[[ MATERIAL FOR THIS EXERCISE open ]]

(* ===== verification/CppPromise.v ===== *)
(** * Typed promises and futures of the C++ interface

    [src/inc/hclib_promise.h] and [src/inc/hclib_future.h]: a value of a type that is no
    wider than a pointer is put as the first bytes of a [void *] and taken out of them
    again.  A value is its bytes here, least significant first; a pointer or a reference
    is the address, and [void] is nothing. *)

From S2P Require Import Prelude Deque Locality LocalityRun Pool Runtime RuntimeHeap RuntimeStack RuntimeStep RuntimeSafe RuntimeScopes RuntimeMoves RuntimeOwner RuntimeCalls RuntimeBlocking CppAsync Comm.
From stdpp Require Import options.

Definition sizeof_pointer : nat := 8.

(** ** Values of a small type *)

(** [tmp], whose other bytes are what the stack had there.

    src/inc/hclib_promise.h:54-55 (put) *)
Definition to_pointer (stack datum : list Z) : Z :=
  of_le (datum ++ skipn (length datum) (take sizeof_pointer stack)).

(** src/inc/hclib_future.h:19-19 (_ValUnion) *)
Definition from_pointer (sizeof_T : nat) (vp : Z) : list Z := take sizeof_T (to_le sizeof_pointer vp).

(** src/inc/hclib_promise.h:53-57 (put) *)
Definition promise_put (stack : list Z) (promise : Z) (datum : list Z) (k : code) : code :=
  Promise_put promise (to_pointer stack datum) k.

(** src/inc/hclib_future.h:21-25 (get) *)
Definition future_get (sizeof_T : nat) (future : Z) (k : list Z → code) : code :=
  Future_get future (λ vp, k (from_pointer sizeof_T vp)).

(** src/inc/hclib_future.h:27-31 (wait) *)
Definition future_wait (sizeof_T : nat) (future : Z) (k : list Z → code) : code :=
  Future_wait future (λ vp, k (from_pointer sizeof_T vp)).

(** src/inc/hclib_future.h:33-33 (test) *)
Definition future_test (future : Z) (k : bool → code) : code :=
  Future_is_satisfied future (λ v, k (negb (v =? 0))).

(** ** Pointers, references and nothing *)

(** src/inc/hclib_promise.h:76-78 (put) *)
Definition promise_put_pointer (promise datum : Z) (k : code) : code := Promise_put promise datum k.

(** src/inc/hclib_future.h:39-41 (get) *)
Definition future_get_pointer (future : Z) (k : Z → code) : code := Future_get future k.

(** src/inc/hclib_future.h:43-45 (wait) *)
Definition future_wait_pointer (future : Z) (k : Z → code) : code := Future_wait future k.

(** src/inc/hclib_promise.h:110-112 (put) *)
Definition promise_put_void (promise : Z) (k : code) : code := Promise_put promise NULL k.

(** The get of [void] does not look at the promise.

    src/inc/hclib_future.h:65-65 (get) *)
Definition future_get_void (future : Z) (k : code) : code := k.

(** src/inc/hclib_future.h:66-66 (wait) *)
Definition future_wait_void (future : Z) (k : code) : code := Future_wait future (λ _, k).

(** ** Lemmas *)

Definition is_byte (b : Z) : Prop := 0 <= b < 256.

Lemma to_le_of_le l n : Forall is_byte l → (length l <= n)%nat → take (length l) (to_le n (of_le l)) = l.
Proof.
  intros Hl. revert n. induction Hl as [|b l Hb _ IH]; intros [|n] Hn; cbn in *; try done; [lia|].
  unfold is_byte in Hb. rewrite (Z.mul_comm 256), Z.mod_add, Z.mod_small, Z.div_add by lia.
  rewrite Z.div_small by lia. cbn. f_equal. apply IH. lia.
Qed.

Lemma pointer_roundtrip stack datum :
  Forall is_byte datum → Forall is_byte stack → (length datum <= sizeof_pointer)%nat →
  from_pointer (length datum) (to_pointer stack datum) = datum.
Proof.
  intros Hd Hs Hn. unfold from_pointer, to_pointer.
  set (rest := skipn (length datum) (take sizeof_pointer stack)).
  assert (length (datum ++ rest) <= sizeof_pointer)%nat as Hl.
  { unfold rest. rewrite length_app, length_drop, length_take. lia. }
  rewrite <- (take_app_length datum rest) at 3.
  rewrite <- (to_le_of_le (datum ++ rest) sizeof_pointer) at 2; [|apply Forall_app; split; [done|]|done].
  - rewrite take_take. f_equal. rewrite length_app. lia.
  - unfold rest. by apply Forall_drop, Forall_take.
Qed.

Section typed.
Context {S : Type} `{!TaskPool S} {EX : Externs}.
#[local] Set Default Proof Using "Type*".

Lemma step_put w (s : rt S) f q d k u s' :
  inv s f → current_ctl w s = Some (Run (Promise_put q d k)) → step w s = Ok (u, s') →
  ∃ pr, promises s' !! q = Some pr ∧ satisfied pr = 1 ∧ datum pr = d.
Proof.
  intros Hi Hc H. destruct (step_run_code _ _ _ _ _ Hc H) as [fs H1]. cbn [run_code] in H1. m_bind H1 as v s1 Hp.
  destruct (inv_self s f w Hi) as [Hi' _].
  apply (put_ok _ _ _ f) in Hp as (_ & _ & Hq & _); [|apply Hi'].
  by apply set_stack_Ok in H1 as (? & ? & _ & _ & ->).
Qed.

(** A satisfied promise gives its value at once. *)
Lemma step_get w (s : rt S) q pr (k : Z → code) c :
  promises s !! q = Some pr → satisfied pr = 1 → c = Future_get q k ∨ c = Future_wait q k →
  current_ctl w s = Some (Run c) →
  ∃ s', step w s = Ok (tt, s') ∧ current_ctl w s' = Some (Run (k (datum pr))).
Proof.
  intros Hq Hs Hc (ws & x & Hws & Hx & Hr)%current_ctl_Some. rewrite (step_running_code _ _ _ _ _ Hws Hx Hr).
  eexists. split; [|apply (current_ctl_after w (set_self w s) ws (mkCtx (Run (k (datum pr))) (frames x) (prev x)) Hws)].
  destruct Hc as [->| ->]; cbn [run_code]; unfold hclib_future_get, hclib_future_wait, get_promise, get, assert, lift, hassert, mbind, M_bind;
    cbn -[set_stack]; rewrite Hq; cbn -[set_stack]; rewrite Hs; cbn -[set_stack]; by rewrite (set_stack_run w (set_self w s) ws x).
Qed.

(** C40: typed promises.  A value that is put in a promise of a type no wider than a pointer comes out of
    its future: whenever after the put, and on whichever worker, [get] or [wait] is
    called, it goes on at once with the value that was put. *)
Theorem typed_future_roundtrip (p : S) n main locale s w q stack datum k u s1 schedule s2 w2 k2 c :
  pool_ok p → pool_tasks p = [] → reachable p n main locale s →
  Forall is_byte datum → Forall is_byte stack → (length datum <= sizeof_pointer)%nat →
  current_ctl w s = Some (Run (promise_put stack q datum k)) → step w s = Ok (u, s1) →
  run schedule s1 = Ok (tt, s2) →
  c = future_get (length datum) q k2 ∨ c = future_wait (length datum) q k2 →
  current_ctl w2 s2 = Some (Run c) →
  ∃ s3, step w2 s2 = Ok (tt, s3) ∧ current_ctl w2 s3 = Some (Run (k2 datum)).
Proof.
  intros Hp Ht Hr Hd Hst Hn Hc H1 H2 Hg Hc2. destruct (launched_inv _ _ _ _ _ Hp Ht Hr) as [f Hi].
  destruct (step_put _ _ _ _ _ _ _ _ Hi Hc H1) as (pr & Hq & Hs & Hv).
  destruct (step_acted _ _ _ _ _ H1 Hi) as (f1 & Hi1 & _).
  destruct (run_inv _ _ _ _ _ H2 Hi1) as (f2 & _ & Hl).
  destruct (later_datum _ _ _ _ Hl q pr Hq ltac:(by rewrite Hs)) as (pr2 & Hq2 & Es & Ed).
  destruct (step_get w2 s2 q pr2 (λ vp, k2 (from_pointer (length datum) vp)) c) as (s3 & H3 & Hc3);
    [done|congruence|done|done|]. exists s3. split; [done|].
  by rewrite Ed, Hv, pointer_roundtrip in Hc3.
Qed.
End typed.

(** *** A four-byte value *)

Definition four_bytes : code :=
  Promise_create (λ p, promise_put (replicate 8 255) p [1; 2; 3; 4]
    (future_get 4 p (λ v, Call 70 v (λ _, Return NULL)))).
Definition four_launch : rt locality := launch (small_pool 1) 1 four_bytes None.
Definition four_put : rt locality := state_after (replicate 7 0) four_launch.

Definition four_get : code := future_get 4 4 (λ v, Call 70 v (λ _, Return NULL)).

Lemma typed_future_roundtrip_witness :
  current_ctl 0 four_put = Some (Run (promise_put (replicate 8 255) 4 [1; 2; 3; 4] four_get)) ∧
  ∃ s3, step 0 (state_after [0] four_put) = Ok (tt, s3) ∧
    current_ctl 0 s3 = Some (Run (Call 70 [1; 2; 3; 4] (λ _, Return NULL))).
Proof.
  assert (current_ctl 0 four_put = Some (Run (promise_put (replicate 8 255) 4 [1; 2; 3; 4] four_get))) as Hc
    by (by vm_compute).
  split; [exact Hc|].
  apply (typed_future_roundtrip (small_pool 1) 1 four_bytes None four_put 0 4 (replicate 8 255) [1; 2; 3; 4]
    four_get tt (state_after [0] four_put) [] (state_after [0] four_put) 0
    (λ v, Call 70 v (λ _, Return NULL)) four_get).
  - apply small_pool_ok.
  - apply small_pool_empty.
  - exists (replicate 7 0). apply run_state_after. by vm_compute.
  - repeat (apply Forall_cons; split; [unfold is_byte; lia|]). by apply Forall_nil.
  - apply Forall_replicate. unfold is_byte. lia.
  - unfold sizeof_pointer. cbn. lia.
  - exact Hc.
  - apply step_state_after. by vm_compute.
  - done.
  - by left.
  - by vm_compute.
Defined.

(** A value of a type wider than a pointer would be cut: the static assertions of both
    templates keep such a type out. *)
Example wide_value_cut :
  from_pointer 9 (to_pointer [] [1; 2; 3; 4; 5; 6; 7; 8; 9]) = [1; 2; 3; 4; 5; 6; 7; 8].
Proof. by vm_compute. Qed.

[[ MATERIAL FOR THIS EXERCISE closed ]]

→ **ASSIGNMENT**
Report each line in the entries where the string "main" occurs.

→ **RESPONSE**
Theorem typed_future_roundtrip (p : S) n main locale s w q stack datum k u s1 schedule s2 w2 k2 c :
  pool_ok p → pool_tasks p = [] → reachable p n main locale s →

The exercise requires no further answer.